L’équipement pour les communications intérieures comprend trois postes principaux (avec possibilité d’extension à cinq) pour l’exploitation des moyens radios, les liaisons par l’interphone de bord et par l’interphone de service. Ce dernier, destiné à faciliter l’entretien au sol, permet des communications entre le poste de pilotage et différents points de l’avion, tels que, atterrisseurs, soutes, nacelles réacteurs, prises électriques de parc, etc. Un réseau de sonorisation est prévu en outre pour les annonces aux passagers et la diffusion de musique.

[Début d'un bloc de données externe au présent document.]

(** * Data-quality checks of [data_quality_interactive.ipynb]

    A shallow embedding of the notebook's per-column checks

      - [check_completeness]
      - [validate_varchar_detailed]
      - [validate_bigint_detailed]
      - [your_original_style]

    and of the pandas / NumPy operations they call.

    Modelling decisions.

    - A column ([pd.Series]) is either an object column, the list of the
      Python scalars it holds ([None], floats with NaN and the infinities,
      ints of any size, strings), or a float64 column, a list of floats.
      These are the two dtypes the notebook's own test columns have, and
      the ones a column with missing values gets.  On an object column
      pandas compares element by element with Python's exact int/float
      comparison; on a float64 column NumPy compares in float64, after
      converting the other operand.  Index labels play no part: every
      Series the checks combine is derived from the same input.
    - The lengths [.str.len()] returns come with their dtype (int64,
      float64 or object), which decides how they are compared with
      [max_length].
    - binary64 arithmetic is the kernel's ([PrimFloat]); a count (an
      [np.int64]) is an integer [Z].
    - An exception is a value of [exn]; code that can raise lives in the
      [except] monad.
    - [print] calls are not modelled. *)

From Stdlib Require Import ZArith List String Ascii Bool Lia Permutation.
From Stdlib Require Import Floats DecimalString.
Import ListNotations.

Local Open Scope Z_scope.

(** ** Python values and exceptions *)

Inductive value : Type :=
| PyNone
| PyFloat (f : float)
| PyInt (z : Z)
| PyStr (s : string).

Inductive exn : Type :=
| AttributeError
| TypeError
| ValueError
| OverflowError
| UnsupportedTypeError.

Inductive except (A : Type) : Type :=
| Ok (a : A)
| Raise (e : exn).

Arguments Ok {A} a.
Arguments Raise {A} e.

Definition bind {A B : Type} (m : except A) (k : A -> except B) : except B :=
  match m with
  | Ok a => k a
  | Raise e => Raise e
  end.

Declare Scope except_scope.
Delimit Scope except_scope with except.
Notation "x <- m ;; k" := (bind m (fun x => k))
  (at level 100, m at next level, right associativity) : except_scope.
Local Open Scope except_scope.

Fixpoint mapM {A B : Type} (f : A -> except B) (l : list A) : except (list B) :=
  match l with
  | [] => Ok []
  | x :: l' =>
      y <- f x ;;
      ys <- mapM f l' ;;
      Ok (y :: ys)
  end.

(** A Python number as the result dictionaries hold it: the literal [0] of
    the guarded branches stays an int, a computed rate is a float. *)
Inductive pynum : Type :=
| PyI (z : Z)
| PyF (f : float).

(** ** binary64 helpers *)

Module Float64.

(** Conversion of an integer, rounding to nearest even, as Python's
    [float(int)] and NumPy's int-to-float64 cast do. *)
Definition of_Z (z : Z) : float :=
  SF2Prim (binary_normalize prec emax z 0 false).

(** The exact order between a float and an integer ([None] for NaN). *)
Definition compare_Z (f : float) (z : Z) : option comparison :=
  match Prim2SF f with
  | S754_nan => None
  | S754_infinity s => Some (if s then Lt else Gt)
  | S754_zero _ => Some (0 ?= z)
  | S754_finite s m e =>
      let n := if s then Z.neg m else Z.pos m in
      if 0 <=? e then Some (n * 2 ^ e ?= z)
      else Some (n ?= z * 2 ^ (- e))
  end.

(** [float.is_integer]: finite with no fractional part. *)
Definition is_integer (f : float) : bool :=
  match Prim2SF f with
  | S754_nan => false
  | S754_infinity _ => false
  | S754_zero _ => true
  | S754_finite _ m e =>
      if 0 <=? e then true else Z.pos m mod 2 ^ (- e) =? 0
  end.

Definition two52 : float := 4503599627370496%float.

(** [np.rint]: the nearest integer, ties to even.  Below 2^52 in
    magnitude adding and subtracting 2^52 rounds exactly that way; from
    2^52 on every float is an integer. *)
Definition rint (x : float) : float :=
  if (abs x <? two52)%float then
    if (x <? 0)%float then (- ((- x + two52) - two52))%float
    else ((x + two52) - two52)%float
  else x.


End Float64.

(** ** The NumPy scalar operations the rates use *)

(** [a / b] on two [np.int64] (or an [np.int64] and an int): both become
    float64 and are divided; a zero divisor gives NaN or an infinity and a
    warning, never [ZeroDivisionError]. *)
Definition np_true_divide (a b : Z) : float :=
  (Float64.of_Z a / Float64.of_Z b)%float.

(** [round(x, ndigits)] on an [np.float64], for [ndigits > 0]: multiply by
    [10 ** ndigits], [rint], divide. *)
Definition np_round (x : float) (ndigits : Z) : float :=
  let f := Float64.of_Z (10 ^ ndigits) in
  (Float64.rint (x * f) / f)%float.

(** ** The pandas operations the checks use *)

Definition Series (A : Type) : Type := list A.

(** An input column with its dtype. *)
Inductive column : Type :=
| ObjectColumn (objects : list value)
| Float64Column (floats : list float).

(** The values a column holds, as iterating over it yields them. *)
Definition cells (data : column) : list value :=
  match data with
  | ObjectColumn objects => objects
  | Float64Column floats => map PyFloat floats
  end.

(** [len(data)] *)
Definition len (data : column) : Z := Z.of_nat (List.length (cells data)).

(** [pd.isna] on a scalar. *)
Definition pd_isna (x : value) : bool :=
  match x with
  | PyNone => true
  | PyFloat f => is_nan f
  | PyInt _ => false
  | PyStr _ => false
  end.

Definition pd_notna (x : value) : bool := negb (pd_isna x).

(** [data.isna()] *)
Definition isna (data : column) : Series bool := map pd_isna (cells data).

(** [~s] *)
Definition invert (s : Series bool) : Series bool := map negb s.

(** [s.sum()] on a boolean Series. *)
Fixpoint sum (s : Series bool) : Z :=
  match s with
  | [] => 0
  | b :: s' => (if b then 1 else 0) + sum s'
  end.

Fixpoint zip_with {A B C : Type} (f : A -> B -> C)
  (s : Series A) (t : Series B) : Series C :=
  match s, t with
  | a :: s', b :: t' => f a b :: zip_with f s' t'
  | _, _ => []
  end.

(** [s & t] *)
Definition and_ (s t : Series bool) : Series bool := zip_with andb s t.

(** [s.where(cond, np.nan)] on a boolean Series: the entry where [cond]
    holds, NaN ([None]) elsewhere. *)
Definition where_nan (s cond : Series bool) : Series (option bool) :=
  zip_with (fun b c : bool => if c then Some b else None) s cond.

(** [s == True] and [s == False] on a Series of booleans and NaN. *)
Definition eq_bool (s : Series (option bool)) (b : bool) : Series bool :=
  map (fun v => match v with
                | Some b' => Bool.eqb b' b
                | None => false
                end) s.

(** What [lib.infer_dtype(values, skipna=True)] answers. *)
Inductive inferred : Type :=
| Iempty
| Istring
| Imixed
| Imixed_integer
| Iinteger
| Ifloating
| Imixed_integer_float.

Definition is_int (x : value) : bool :=
  match x with PyInt _ => true | _ => false end.
Definition is_float (x : value) : bool :=
  match x with PyFloat _ => true | _ => false end.
Definition is_str (x : value) : bool :=
  match x with PyStr _ => true | _ => false end.

(** The first value that is not null decides which family is tried; a
    column that is not wholly of that family is ["mixed-integer"] when it
    holds an int and ["mixed"] otherwise.  (pandas tells ["integer-na"]
    from ["mixed-integer-float"]; both are one constructor here.) *)
Definition infer_dtype (values : list value) : inferred :=
  let mixed := if existsb is_int values then Imixed_integer else Imixed in
  match find pd_notna values with
  | None => Iempty
  | Some (PyInt _) =>
      if forallb (fun x => pd_isna x || is_int x) values then Iinteger
      else if forallb (fun x => pd_isna x || is_int x || is_float x) values
           then Imixed_integer_float
           else Imixed_integer
  | Some (PyFloat _) =>
      if forallb is_float values then Ifloating
      else if forallb (fun x => pd_isna x || is_int x || is_float x) values
           then Imixed_integer_float
           else mixed
  | Some (PyStr _) =>
      if forallb (fun x => pd_isna x || is_str x) values then Istring
      else mixed
  | Some PyNone => Iempty
  end.
(** X13. For every plaintext string, paired surrogates or not, decrypting
    what [encrypt] gave returns the plaintext with each unpaired surrogate
    replaced by U+FFFD and every other code unit in place; the same holds
    for [hexToString] after [stringToHex]. The result has the length of
    the plaintext and no unpaired surrogate, so it is the plaintext itself
    exactly when the plaintext had none. *)
Theorem roundtrip_replaces_unpaired_surrogates
    (S : secret) (salt : buffer) (P : jsstring) :
  is_salt salt = true ->
  forallb is_code_unit P = true ->
  decrypt (constructor S) (encrypt (constructor S) salt P) = Normal (sanitize P)
  /\ hexToString (stringToHex P) = Normal (sanitize P)
  /\ length (sanitize P) = length P
  /\ Utf8.well_formed (sanitize P) = true
  /\ (sanitize P = P <-> Utf8.well_formed P = true).
Proof.
  intros Hsalt HP.
  pose proof (Utf8Facts.encode_bytes P HP) as Hbytes.
  split; [|split; [|split; [|split]]].
  - unfold decrypt. rewrite decode_encrypt by assumption. unfold bind, fst, snd.
    apply is_salt_spec in Hsalt as [_ Hs].
    unfold Buffer_from_utf8.
    rewrite decrypt_encrypt_loop by auto using key_bytes.
    unfold Buffer_toString_utf8. rewrite decode_encode_sanitize by assumption.
    reflexivity.
  - unfold hexToString, stringToHex, Buffer_from_hex, Buffer_from_utf8, bind.
    rewrite strip_0x_prefixed, hex_decode_encode by assumption.
    unfold Buffer_toString_utf8. rewrite decode_encode_sanitize by assumption.
    reflexivity.
  - apply sanitize_length.
  - apply sanitize_well_formed. assumption.
  - split; [|apply sanitize_well_formed_id].
    intros Heq. rewrite <- Heq. apply sanitize_well_formed. assumption.
Qed.

(** The theorem at a string with one paired and one unpaired surrogate. *)
Lemma roundtrip_replaces_unpaired_surrogates_witness :
  decrypt (constructor (SecretString (js "test")))
    (encrypt (constructor (SecretString (js "test"))) [1; 2; 3; 4; 5; 6; 7; 8]
       [65; 0xD83D; 0xDE00; 0xD83D; 66])
  = Normal [65; 0xD83D; 0xDE00; 0xFFFD; 66].
Proof.
  apply (roundtrip_replaces_unpaired_surrogates (SecretString (js "test"))
           [1; 2; 3; 4; 5; 6; 7; 8] [65; 0xD83D; 0xDE00; 0xD83D; 66]); reflexivity.
Defined.

(** ** From bytes to a string and back *)

Lemma encode_app (a b : jsstring) :
  Utf8.well_formed a = true ->
  Utf8.encode (a ++ b) = Utf8.encode a ++ Utf8.encode b.
Proof.
  induction a as [|u|u v l IH1 IH2] using Utf8Facts.list_ind2; intros Ha.
  - reflexivity.
  - change (Utf8.well_formed [u]) with
      (if Utf8.is_high u then false
       else negb (Utf8.is_low u) && is_code_unit u && true) in Ha.
    change (Utf8.encode ([u] ++ b)) with
      (if Utf8.is_high u then
         match b with
         | v :: rest' =>
             if Utf8.is_low v then
               Utf8.bytes_of_cp (0x10000 + (u - 0xD800) * 1024 + (v - 0xDC00))
                 ++ Utf8.encode rest'
             else Utf8.bytes_of_cp Utf8.replacement ++ Utf8.encode b
         | [] => Utf8.bytes_of_cp Utf8.replacement
         end
       else if Utf8.is_low u then Utf8.bytes_of_cp Utf8.replacement ++ Utf8.encode b
       else Utf8.bytes_of_cp u ++ Utf8.encode b).
    change (Utf8.encode [u]) with
      (if Utf8.is_high u then Utf8.bytes_of_cp Utf8.replacement
       else if Utf8.is_low u then Utf8.bytes_of_cp Utf8.replacement ++ []
       else Utf8.bytes_of_cp u ++ []).
    destruct (Utf8.is_high u); [discriminate|].
    destruct (Utf8.is_low u); [discriminate|].
    rewrite app_nil_r. reflexivity.
  - change (Utf8.well_formed (u :: v :: l)) with
      (if Utf8.is_high u then Utf8.is_low v && Utf8.well_formed l
       else negb (Utf8.is_low u) && is_code_unit u && Utf8.well_formed (v :: l)) in Ha.
    change (Utf8.encode ((u :: v :: l) ++ b)) with
      (if Utf8.is_high u then
         if Utf8.is_low v then
           Utf8.bytes_of_cp (0x10000 + (u - 0xD800) * 1024 + (v - 0xDC00))
             ++ Utf8.encode (l ++ b)
         else Utf8.bytes_of_cp Utf8.replacement ++ Utf8.encode ((v :: l) ++ b)
       else if Utf8.is_low u then
         Utf8.bytes_of_cp Utf8.replacement ++ Utf8.encode ((v :: l) ++ b)
       else Utf8.bytes_of_cp u ++ Utf8.encode ((v :: l) ++ b)).
    change (Utf8.encode (u :: v :: l)) with
      (if Utf8.is_high u then
         if Utf8.is_low v then
           Utf8.bytes_of_cp (0x10000 + (u - 0xD800) * 1024 + (v - 0xDC00))
             ++ Utf8.encode l
         else Utf8.bytes_of_cp Utf8.replacement ++ Utf8.encode (v :: l)
       else if Utf8.is_low u then
         Utf8.bytes_of_cp Utf8.replacement ++ Utf8.encode (v :: l)
       else Utf8.bytes_of_cp u ++ Utf8.encode (v :: l)).
    destruct (Utf8.is_high u).
    + apply andb_true_iff in Ha as [Hv Hl]. rewrite Hv, (IH1 Hl).
      apply app_assoc.
    + apply andb_true_iff in Ha as [Ha Hl]. apply andb_true_iff in Ha as [Ha _].
      apply negb_true_iff in Ha. rewrite Ha, (IH2 Hl). apply app_assoc.
Qed.

Lemma encode_units_of_cp (c : Z) :
  Utf8.is_scalar c -> Utf8.encode (Utf8.units_of_cp c) = Utf8.bytes_of_cp c.
Proof.
  intros Hc.
  pose proof (units_of_cp_well_formed c Hc) as Hwf.
  pose proof (Utf8Facts.decode_encode _ Hwf) as Hrt.
  destruct Hc as [Hc Hs]. unfold Utf8.units_of_cp in *.
  destruct (c <? 0x10000) eqn:E; cmp_cases.
  - simpl. unfold Utf8.is_high, Utf8.is_low.
    destruct (Z.le_gt_cases 0xD800 c); settle_cmp; apply app_nil_r.
  - pose proof (Z.mod_pos_bound (c - 0x10000) 1024 ltac:(lia)) as Hm.
    pose proof (Z.div_mod (c - 0x10000) 1024 ltac:(lia)) as Hdm.
    assert (0 <= (c - 0x10000) / 1024 < 1024) as Hd
        by (split; [apply Z.div_pos; lia | apply Z.div_lt_upper_bound; lia]).
    simpl. unfold Utf8.is_high, Utf8.is_low. settle_cmp.
    rewrite app_nil_r. f_equal. lia.
Qed.

Lemma divmod64 (c x : Z) :
  0 <= x < 64 -> (c * 64 + x) / 64 = c /\ (c * 64 + x) mod 64 = x.
Proof.
  intros Hx. split.
  - rewrite Z.add_comm, Z.div_add by lia. rewrite Z.div_small by lia. lia.
  - rewrite Z.add_comm, Z.mod_add by lia. apply Z.mod_small. lia.
Qed.

(** A lead byte that is not malformed is what the automaton has read: as
    a complete character or as the start of one. *)
Lemma lead_consumed (b : Z) :
  0 <= b < 256 ->
  Utf8.is_malformed (snd (Utf8.lead b)) = false ->
  Utf8.encode (Utf8.units_of_emission (snd (Utf8.lead b)))
    ++ consumed (fst (Utf8.lead b)) = [b].
Proof.
  intros Hb. unfold Utf8.lead.
  destruct (b <=? 0x7F) eqn:E1;
    [|destruct ((0xC2 <=? b) && (b <=? 0xDF)) eqn:E2;
      [|destruct ((0xE0 <=? b) && (b <=? 0xEF)) eqn:E3;
        [|destruct ((0xF0 <=? b) && (b <=? 0xF4)) eqn:E4]]];
    cbn [fst snd Utf8.units_of_emission Utf8.is_malformed consumed];
    intros Hclean; try discriminate.
  - cmp_cases. rewrite encode_units_of_cp by (unfold Utf8.is_scalar; lia).
    unfold Utf8.bytes_of_cp. settle_cmp. reflexivity.
  - clear E1. cmp_cases. settle_cmp. simpl. f_equal. lia.
  - clear E1 E2. cmp_cases. settle_cmp. simpl. f_equal. lia.
  - clear E1 E2 E3. cmp_cases. simpl. f_equal. lia.
Qed.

Tous ces systèmes ont été conçus et réalisés par la firme française TEAM.
Instruments de vol et de contrôle.
Les trois principaux fournisseurs d’instruments pour le Concorde sont les sociétés Jaeger (France), Kollsman et Smiths (Grande-Bretagne). Pour l’avion de série, le fabricant français livre les équipements suivants : un indicateur de comparaison automatique des paramètres moteurs, quatre indicateurs quadruples à échelle rectiligne, un anémo-machmètre de secours, six indicateurs de jaugeur de bâche hydraulique, six indicateurs de température de conditionnement d’air, quatre indicateurs de pression hydraulique,un indicateur double de pression hydraulique, neuf instruments pour le circuit d’oxygène et douze échangeurs thermiques de conditionnement d’air (licence Hawker Siddeley) ; par ailleurs, chaque prototype du Concorde possède dans l’installation essais en vol, 92 instruments portant la marque Jaeger.
La société Kollsman fabrique, quant à elle, douze types d’instruments, à savoir un altimètre de secours, un indicateur d’altitude cabine, d’altitude de vol et de pression différentielle, un indicateur d’altitude cabine et de pression différentielle, un variomètre de cabine, un servo-altimètre, un servo-machmètre, un servo-anémomètre, un thermomètre double température ambiante/température d’arrêt, un indicateur double d’angle d’attaque et d’accélération (échelles rectilignes), un indicateur de dérapage, un accéléromètre à distance et un manomètre de réservoirs de carburant.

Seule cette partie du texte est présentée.